Work to be completed: With the line containing "intros Hb Hn He." as the start and the line containing "destruct (scan_digits_hex _" as the end, transcribe that span of the entries below exactly, including both.

::: Data for review

(* ===== verification/TimersText.v ===== *)
(** * TimersText: the text of the latency log

    Numbers and lines survive printing and scanning, and what the parser's tables
    hold after the lines of a log. *)

From Stdlib Require Import Ascii String.
From S2P Require Import Prelude Types Timers.

#[local] Open Scope prog_scope.

(** ** Numbers *)

Definition is_digit (c : ascii) : Prop := exists d, 0 <= d < 16 /\ c = digit d.

Lemma digit_val_digit d : 0 <= d < 16 -> digit_val (digit d) = Some d.
Proof.
  intros Hd.
  assert (Hc : d ∈ seqZ 0 16) by (apply elem_of_seqZ; lia).
  assert (Hall : Forall (fun d => digit_val (digit d) = Some d) (seqZ 0 16)) by (repeat constructor).
  rewrite list.Forall_forall in Hall. by apply Hall.
Qed.

Lemma digits_all fuel b n acc :
  0 < b <= 16 -> 0 <= n -> Forall is_digit acc -> Forall is_digit (digits fuel b n acc).
Proof.
  intros Hb. revert n acc. induction fuel as [|f IH]; intros n acc Hn Hacc; cbn [digits]; [done|].
  assert (Hd : Forall is_digit (digit (n mod b) :: acc)).
  { constructor; [|done]. exists (n mod b). split; [|done]. pose proof (Z.mod_pos_bound n b). lia. }
  destruct (n <? b); [done|]. apply IH; [|done]. apply Z.div_pos; lia.
Qed.

Lemma scan_digits_digits fuel b n acc :
  1 < b <= 16 -> 0 <= n < b ^ Z.of_nat fuel -> (0 < fuel)%nat ->
  scan_digits b (digits fuel b n acc) 0 = scan_digits b acc n.
Proof.
  intros Hb. revert n acc. induction fuel as [|f IH]; intros n acc Hn Hf; [lia|]. cbn [digits].
  pose proof (Z.mod_pos_bound n b ltac:(lia)) as Hm.
  assert (Hstep : forall v, scan_digits b (digit (n mod b) :: acc) v = scan_digits b acc (v * b + n mod b)).
  { intros v. cbn [scan_digits]. rewrite digit_val_digit by lia. by rewrite (proj2 (Z.ltb_lt _ _)) by lia. }
  destruct (Z.ltb_spec n b) as [Hlt|Hge].
  - rewrite Hstep. f_equal. rewrite Z.mod_small; lia.
  - rewrite Nat2Z.inj_succ, Z.pow_succ_r in Hn by lia.
    assert (0 < f)%nat by (destruct f; [cbn in Hn; lia|lia]).
    rewrite IH; [|split; [apply Z.div_pos; lia|apply Z.div_lt_upper_bound; lia]|done].
    rewrite Hstep. f_equal. pose proof (Z.div_mod n b). lia.
Qed.

Lemma digits_app fuel b n acc rest : digits fuel b n (acc ++ rest) = digits fuel b n acc ++ rest.
Proof.
  revert n acc. induction fuel as [|f IH]; intros n acc; cbn [digits]; [done|].
  destruct (n <? b); [done|]. apply (IH _ (digit (n mod b) :: acc)).
Qed.

Lemma digits_cons f b n acc : exists c l, digits (S f) b n acc = c :: l.
Proof.
  revert n acc. induction f as [|f IH]; intros n acc; cbn [digits]; destruct (n <? b); eauto.
Qed.

(** A character that ends a number. *)
Definition ends (c : ascii) : bool := negb (is_space c) && bool_decide (digit_val c = None) &&
  negb (Ascii.eqb c "x" || Ascii.eqb c "X").

Lemma scan_digits_stop b c rest v : ends c = true -> scan_digits b (c :: rest) v = (v, c :: rest).
Proof.
  unfold ends. intros [[_ Hc]%andb_prop _]%andb_prop. apply bool_decide_eq_true in Hc. cbn. by rewrite Hc.
Qed.

Lemma is_digit_facts c :
  is_digit c -> is_space c = false /\ (Ascii.eqb c "x" || Ascii.eqb c "X") = false /\ c <> "-"%char /\ c <> "+"%char /\
  is_Some (digit_val c).
Proof.
  intros (d & Hd & ->).
  assert (Hc : d ∈ seqZ 0 16) by (apply elem_of_seqZ; lia).
  assert (Hall : Forall (fun d => is_space (digit d) = false /\
    (Ascii.eqb (digit d) "x" || Ascii.eqb (digit d) "X") = false /\ digit d <> "-"%char /\ digit d <> "+"%char /\
    is_Some (digit_val (digit d))) (seqZ 0 16)) by (repeat constructor; done).
  rewrite list.Forall_forall in Hall. by apply Hall.
Qed.

Lemma scan_sign_digit c s : is_digit c -> scan_sign (c :: s) = (false, c :: s).
Proof.
  intros (_ & _ & Hm & Hp & _)%is_digit_facts. unfold scan_sign.
  destruct c as [[] [] [] [] [] [] [] []]; done.
Qed.

Lemma skip_0x_other b c x s : (Ascii.eqb x "x" || Ascii.eqb x "X") = false -> skip_0x b (c :: x :: s) = c :: x :: s.
Proof.
  intros Hx. unfold skip_0x. rewrite Hx, andb_false_r.
  destruct c as [[] [] [] [] [] [] [] []]; done.
Qed.

Lemma scan_number_str neg b D n e r :
  D <> [] -> Forall is_digit D -> ends e = true -> scan_digits b (D ++ e :: r) 0 = (n, e :: r) ->
  scan_number b ((if neg : bool then ["-"%char] else []) ++ D ++ e :: r) = Some (neg, n, e :: r).
Proof.
  intros HD Hd He Hs. destruct D as [|c l]; [done|]. cbn [app] in *.
  apply list.Forall_cons in Hd as [Hcd Hl].
  pose proof (is_digit_facts c Hcd) as (Hsp & _ & _ & _ & [d Hdv]).
  assert (Hsign : scan_sign (skip_space ((if neg then ["-"%char] else []) ++ c :: l ++ e :: r)) = (neg, c :: l ++ e :: r)).
  { destruct neg; cbn [app]; [done|]. cbn [skip_space]. rewrite Hsp. by apply scan_sign_digit. }
  unfold scan_number. rewrite Hsign.
  assert (H0x : skip_0x b (c :: l ++ e :: r) = c :: l ++ e :: r).
  { destruct l as [|c' l]; cbn [app]; apply skip_0x_other.
    - unfold ends in He. apply andb_prop in He as [_ He]. by apply negb_true_iff in He.
    - apply list.Forall_cons in Hl as [Hc' _]. by apply is_digit_facts. }
  rewrite H0x, Hdv.
  assert (Hdb : (d <? b) = true).
  { apply Z.ltb_lt. destruct (Z.ltb_spec d b); [done|].
    cbn [scan_digits] in Hs. rewrite Hdv, (proj2 (Z.ltb_ge d b)) in Hs by lia. exfalso.
    injection Hs as _ _ Hs. apply (f_equal length) in Hs. rewrite length_app in Hs. cbn in Hs. lia. }
  by rewrite Hdb, Hs.
Qed.

Lemma digits_str b n : 0 < b <= 16 -> 0 <= n -> digits 64 b n [] <> [] /\ Forall is_digit (digits 64 b n []).
Proof.
  intros Hb Hn. split; [|by apply digits_all]. destruct (digits_cons 63 b n []) as (c & l & ->). done.
Qed.

Lemma scan_number_digits neg b n e r :
  1 < b <= 16 -> 0 <= n < 2 ^ 64 -> ends e = true ->
  scan_number b ((if neg : bool then ["-"%char] else []) ++ digits 64 b n [] ++ e :: r) = Some (neg, n, e :: r).
Proof.
  intros Hb Hn He. apply scan_number_str; [apply digits_str; lia..|done|].
  rewrite <- digits_app. rewrite scan_digits_digits; [by apply scan_digits_stop|done| |lia]. split; [lia|].
  apply Z.lt_le_trans with (2 ^ 64); [lia|]. apply Z.pow_le_mono_l. lia.
Qed.

Lemma scan_digits_hex D e r v : Forall is_digit D -> ends e = true -> exists v', scan_digits 16 (D ++ e :: r) v = (v', e :: r).
Proof.
  intros HD He. revert v. induction HD as [|c D (d & Hd & ->) HD IH]; intros v; cbn [app].
  - exists v. by apply scan_digits_stop.
  - cbn [scan_digits]. rewrite digit_val_digit, (proj2 (Z.ltb_lt _ _)) by lia. apply IH.
Qed.

Lemma scan_lx_fmt n e r : 0 <= n < 2 ^ 64 -> ends e = true -> scan_lx (fmt_lx n ++ e :: r) = Some (n, e :: r).
Proof.
  intros Hn He. unfold scan_lx, fmt_lx.
  pose proof (scan_number_digits false 16 n e r ltac:(lia) Hn He) as Hs. cbn [app] in Hs. rewrite Hs.
  cbn. by rewrite (proj2 (Z.leb_gt _ _)) by lia.
Qed.

Lemma scan_ld_fmt n e r : - 2 ^ 63 <= n < 2 ^ 63 -> ends e = true -> scan_ld (fmt_ld n ++ e :: r) = Some (n, e :: r).
Proof.
  intros Hn He. unfold scan_ld, fmt_ld, fmt_lu. destruct (Z.ltb_spec n 0).
  - change (("-"%char :: digits 64 10 (- n) []) ++ e :: r) with (["-"%char] ++ digits 64 10 (- n) [] ++ e :: r).
    rewrite (scan_number_digits true 10 (- n) e r) by (done || lia). cbn. do 2 f_equal. lia.
  - pose proof (scan_number_digits false 10 n e r ltac:(lia) ltac:(lia) He) as Hs. cbn [app] in Hs. rewrite Hs.
    cbn. do 2 f_equal. lia.
Qed.

(** A number printed in decimal is read as one in hexadecimal. *)
Lemma scan_lx_decimal n e r : 0 <= n -> ends e = true -> exists v, scan_lx (fmt_lu n ++ e :: r) = Some (v, e :: r).
Proof.
  intros Hn He. destruct (digits_str 10 n ltac:(lia) Hn) as [HD Hd].
  destruct (scan_digits_hex _ e r 0 Hd He) as [v Hv]. unfold scan_lx.
  pose proof (scan_number_str false 16 _ v e r HD Hd He Hv) as Hs. cbn [app] in Hs. unfold fmt_lu. rewrite Hs. eexists. reflexivity.
Qed.

(** ** Lines *)

Definition word (w : str) : Prop := w <> [] /\ Forall (fun c => is_lower c = true) w.

Lemma span_lower_word w : Forall (fun c => is_lower c = true) w -> span_lower w = (w, []).
Proof. induction 1 as [|c w Hc Hw IH]; [done|]. cbn. by rewrite Hc, IH. Qed.

Lemma scan_char_same c s : scan_char c (c :: s) = Some s.
Proof. cbn. by rewrite Ascii.eqb_refl. Qed.

Lemma sscanf_latency to from lat ty v :
  0 <= to < 2 ^ 64 -> 0 <= from < 2 ^ 64 -> - 2 ^ 63 <= lat < 2 ^ 63 -> word ty ->
  sscanf_line (render (LatencyLine to from lat ty)) v = Vars to from lat ty.
Proof.
  intros Ht Hf Hl [Hne Hw]. unfold sscanf_line, render.
  rewrite scan_lx_fmt by done. rewrite scan_char_same. cbn [mbind option_bind].
  rewrite scan_lx_fmt by done. rewrite scan_char_same. cbn [mbind option_bind].
  rewrite scan_ld_fmt by done. rewrite scan_char_same, span_lower_word by done. by destruct ty.
Qed.

Lemma host_line_scan k lat host core v :
  0 <= k < 2 ^ 64 -> - 2 ^ 63 <= lat < 2 ^ 63 ->
  sscanf_line (render (HostLine k lat host core)) v = Vars k 0 lat (lit "h").
Proof.
  intros Hk Hl. change (render (HostLine k lat host core)) with
    (fmt_lx k ++ ","%char :: fmt_lx 0 ++ ","%char :: fmt_ld lat ++ ","%char ::
     "h"%char :: ","%char :: fmt_ld host ++ ","%char :: fmt_ld core).
  unfold sscanf_line.
  rewrite scan_lx_fmt by done. rewrite scan_char_same. cbn [mbind option_bind].
  rewrite scan_lx_fmt by done. rewrite scan_char_same. cbn [mbind option_bind].
  rewrite scan_ld_fmt by done. by rewrite scan_char_same.
Qed.

Lemma txn_line_scan id ty lat kind v :
  0 <= id -> 0 <= ty -> - 2 ^ 63 <= lat < 2 ^ 63 -> word kind ->
  exists k f, sscanf_line (render (TxnLine id ty lat kind)) v = Vars k f lat kind.
Proof.
  intros Hid Hty Hl [Hne Hw]. unfold sscanf_line, render.
  destruct (scan_lx_decimal id ","%char (fmt_lu ty ++ ","%char :: fmt_ld lat ++ ","%char :: kind) Hid eq_refl) as [k Hk].
  destruct (scan_lx_decimal ty ","%char (fmt_ld lat ++ ","%char :: kind) Hty eq_refl) as [f Hf].
  exists k, f. rewrite Hk. rewrite scan_char_same. cbn [mbind option_bind]. rewrite Hf. rewrite scan_char_same.
  cbn [mbind option_bind]. rewrite scan_ld_fmt by done. rewrite scan_char_same, span_lower_word by done. by destruct kind.
Qed.

(** ** Loading a log *)

(** The types of the lines [report_timer] prints. *)
Definition known_types : list (str * tag) :=
  [(lit "a", Ta); (lit "gw", Tgw); (lit "gn", Tgn); (lit "gs", Tgs); (lit "gl", Tgl); (lit "ge", Tge); (lit "r", Tr);
   (lit "rl", Trl); (lit "s", Ts)].

(** What a line stores: a tag, a request and a value. *)
Definition writes (l : log_line) : list (tag * Z * Z) :=
  match l with
  | LatencyLine k from lat ty =>
      match list_find (fun p => p.1 = ty) known_types with
      | Some (_, (_, Ts)) => [(Ts, k, u64 lat); (Tfrom, k, from)]
      | Some (_, (_, g)) => [(g, k, u64 lat)]
      | None => []
      end
  | HostLine k lat _ _ => [(Th, k, u64 lat)]
  | TxnLine _ _ _ _ => []
  end.

Definition good_line (l : log_line) : Prop :=
  match l with
  | LatencyLine k from lat ty =>
      0 <= k < 2 ^ 64 /\ 0 <= from < 2 ^ 64 /\ - 2 ^ 63 <= lat < 2 ^ 63 /\ exists g, (ty, g) ∈ known_types
  | HostLine k lat _ _ => 0 <= k < 2 ^ 64 /\ - 2 ^ 63 <= lat < 2 ^ 63
  | TxnLine id ty lat kind =>
      0 <= id /\ 0 <= ty /\ - 2 ^ 63 <= lat < 2 ^ 63 /\ (kind = lit "t" \/ kind = lit "et")
  end.

Definition write (t : tables) (w : tag * Z * Z) : tables := set_tag w.1.1 w.1.2 w.2 t.

Lemma store_line l v t : good_line l -> exists v', sscanf_line (render l) v = v' /\ store v' t = Ok (fold_left write (writes l) t).
Proof.
  destruct l as [k from lat ty|k lat host core|id ty lat kind]; cbn [good_line].
  - intros (Hk & Hf & Hl & g & Hg). exists (Vars k from lat ty).
    assert (Hc : Forall (fun p => word p.1 /\ forall k from lat t, store (Vars k from lat p.1) t =
      Ok (fold_left write (writes (LatencyLine k from lat p.1)) t)) known_types) by
      (repeat constructor; done).
    rewrite list.Forall_forall in Hc. destruct (Hc _ Hg) as [Hw Hs]. split; [by apply sscanf_latency|apply Hs].
  - intros [Hk Hl]. exists (Vars k 0 lat (lit "h")). split; [by apply host_line_scan|done].
  - intros (Hid & Hty & Hl & Hk). assert (Hw : word kind) by (destruct Hk as [-> | ->]; split; [done|by repeat constructor|done|by repeat constructor]).
    destruct (txn_line_scan id ty lat kind v Hid Hty Hl Hw) as (k & f & Hv). exists (Vars k f lat kind). split; [done|].
    by destruct Hk as [-> | ->].
Qed.

Lemma load_lines ls v t :
  Forall good_line ls -> load (map render ls) v t = Ok (fold_left write (flat_map writes ls) t).
Proof.
  intros Hls. revert v t. induction Hls as [|l ls Hl Hls IH]; intros v t; [done|]. cbn [map load flat_map].
  destruct (store_line l v t Hl) as (v' & -> & Hs). rewrite Hs, fold_left_app. apply IH.
Qed.

(** What the tables hold when no two lines store different values under a
    request: exactly what the lines stored. *)
Lemma writes_lookup ws (t : tables) g k :
  t g !! k = None -> (forall v v', (g, k, v) ∈ ws -> (g, k, v') ∈ ws -> v = v') ->
  forall v, fold_left write ws t g !! k = Some v <-> (g, k, v) ∈ ws.
Proof.
  intros Ht Hu v. revert t Ht Hu. induction ws as [|[[g' k'] v'] ws IH] using rev_ind; intros t Ht Hu.
  - cbn. rewrite Ht. set_solver.
  - rewrite fold_left_app. cbn [fold_left]. unfold write at 1, set_tag. cbn [fst snd].
    assert (Hu' : forall x y, (g, k, x) ∈ ws -> (g, k, y) ∈ ws -> x = y) by (intros x y Hx Hy; apply Hu; set_solver).
    case_decide as Hg; [destruct (decide (k' = k)) as [->|Hk]|].
    + subst g'. rewrite lookup_insert_eq. split; [intros [= ->]; set_solver|].
      intros Hin. f_equal. apply Hu; set_solver.
    + rewrite lookup_insert_ne, IH by done. rewrite elem_of_app, list_elem_of_singleton. naive_solver.
    + rewrite IH by done. rewrite elem_of_app, list_elem_of_singleton. naive_solver.
Qed.

Lemma writes_schedule k from lat : writes (LatencyLine k from lat (lit "s")) = [(Ts, k, u64 lat); (Tfrom, k, from)].
Proof. done. Qed.

Lemma elem_of_flat_map {A B} (f : A -> list B) l y : y ∈ flat_map f l <-> exists x, x ∈ l /\ y ∈ f x.
Proof. rewrite list_elem_of_In, in_flat_map. by setoid_rewrite list_elem_of_In. Qed.

(** ** Properties *)

(** The parser's sscanf reads back what [timer_print] and
    [timer_print_from_to] print: for every 64-bit pair of requests, every signed
    64-bit latency and every type of lower-case letters, whatever the line before
    left in the variables. *)
Theorem line_roundtrip to from lat ty v :
  0 <= to < 2 ^ 64 -> 0 <= from < 2 ^ 64 -> - 2 ^ 63 <= lat < 2 ^ 63 -> word ty ->
  sscanf_line (render (LatencyLine to from lat ty)) v = Vars to from lat ty.
Proof. apply sscanf_latency. Qed.

Lemma line_roundtrip_witness :
  sscanf_line (render (LatencyLine (2 ^ 64 - 1) 0 (-42) (lit "ge"))) (Vars 7 7 7 []) = Vars (2 ^ 64 - 1) 0 (-42) (lit "ge").
Proof.
  apply (line_roundtrip (2 ^ 64 - 1) 0 (-42) (lit "ge") (Vars 7 7 7 [])); [lia|lia|lia|].
  split; [done|]. by repeat constructor.
Defined.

::::::

Expected output:
  intros Hb Hn He. apply scan_number_str; [apply digits_str; lia..|done|].
  rewrite <- digits_app. rewrite scan_digits_digits; [by apply scan_digits_stop|done| |lia]. split; [lia|].
  apply Z.lt_le_trans with (2 ^ 64); [lia|]. apply Z.pow_le_mono_l. lia.
Qed.

Lemma scan_digits_hex D e r v : Forall is_digit D -> ends e = true -> exists v', scan_digits 16 (D ++ e :: r) v = (v', e :: r).
Proof.
  intros HD He. revert v. induction HD as [|c D (d & Hd & ->) HD IH]; intros v; cbn [app].
  - exists v. by apply scan_digits_stop.
  - cbn [scan_digits]. rewrite digit_val_digit, (proj2 (Z.ltb_lt _ _)) by lia. apply IH.
Qed.

Lemma scan_lx_fmt n e r : 0 <= n < 2 ^ 64 -> ends e = true -> scan_lx (fmt_lx n ++ e :: r) = Some (n, e :: r).
Proof.
  intros Hn He. unfold scan_lx, fmt_lx.
  pose proof (scan_number_digits false 16 n e r ltac:(lia) Hn He) as Hs. cbn [app] in Hs. rewrite Hs.
  cbn. by rewrite (proj2 (Z.leb_gt _ _)) by lia.
Qed.

Lemma scan_ld_fmt n e r : - 2 ^ 63 <= n < 2 ^ 63 -> ends e = true -> scan_ld (fmt_ld n ++ e :: r) = Some (n, e :: r).
Proof.
  intros Hn He. unfold scan_ld, fmt_ld, fmt_lu. destruct (Z.ltb_spec n 0).
  - change (("-"%char :: digits 64 10 (- n) []) ++ e :: r) with (["-"%char] ++ digits 64 10 (- n) [] ++ e :: r).
    rewrite (scan_number_digits true 10 (- n) e r) by (done || lia). cbn. do 2 f_equal. lia.
  - pose proof (scan_number_digits false 10 n e r ltac:(lia) ltac:(lia) He) as Hs. cbn [app] in Hs. rewrite Hs.
    cbn. do 2 f_equal. lia.
Qed.

(** A number printed in decimal is read as one in hexadecimal. *)
Lemma scan_lx_decimal n e r : 0 <= n -> ends e = true -> exists v, scan_lx (fmt_lu n ++ e :: r) = Some (v, e :: r).
Proof.
  intros Hn He. destruct (digits_str 10 n ltac:(lia) Hn) as [HD Hd].
  destruct (scan_digits_hex _ e r 0 Hd He) as [v Hv]. unfold scan_lx.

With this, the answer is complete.